Latar Belakang
Ketua DPRD DKI, Hardiyanto Kenneth, atau akrab disapa Bang Kent, mengecam keras praktik pungutan liar (pungli) terhadap pengemudi bajaj di Tanah Abang. Menurutnya, fenomena ini merugikan pengemudi kecil yang mengandalkan hasil harian untuk memenuhi kebutuhan hidup.
Fakta Penting
“Praktik pungli ini tidak hanya merugikan rakyat kecil, tetapi juga merusak upaya penataan kawasan yang telah dilakukan pemerintah,” ujar Kent dalam keterangannya, Senin (13/4/2026). Dia menambahkan, Tanah Abang sebagai kawasan strategis, seharusnya bebas dari praktik tidak terpuji.
Dampak
Kritik keras dari Bang Kent ini menunjukkan pentingnya tindakan tegas terhadap pelaku pungli.

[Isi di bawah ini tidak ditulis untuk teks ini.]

(** ** Adding a node *)

(** The directory [dir] gets a child [new], in use ([pos]) or not. *)
Definition new_node (pos : option Z) dir nm (d : namecache) : namecache :=
  let k := search_key nm in Nc (if pos then 1 else 0) k.1.2 0 pos (vfsp d) [] (Some dir) (Some nm) k.2.
Definition added (pos : option Z) new dir nm (d : namecache) vs' s : vst :=
  set_inactive (if pos then inactive s else inactive s + 1) (set_lru (if pos then lru_queue s else lru_queue s ++ [new])
    (set_vnodes vs' (set_ncs (<[new := new_node pos dir nm d]> (<[dir := with_entries (new :: entries d) (with_refcnt (refcnt d + 1) d)]> (ncs s))) s))).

Dengan mengoptimalkan ketegasan, diharapkan kawasan Tanah Abang dapat menjadi contoh kota yang nyaman dan aman untuk semua lapisan masyarakat.
Penutup
Dengan pernyataan ini, DPRD DKI menegaskan komitmen untuk melindungi rakyat kecil dari praktik tidak bermoral. Pertanyaan yang muncul, bagaimana langkah nyata yang akan diambil pemerintah untuk memastikan Tanah Abang benar-benar bebas dari pungli?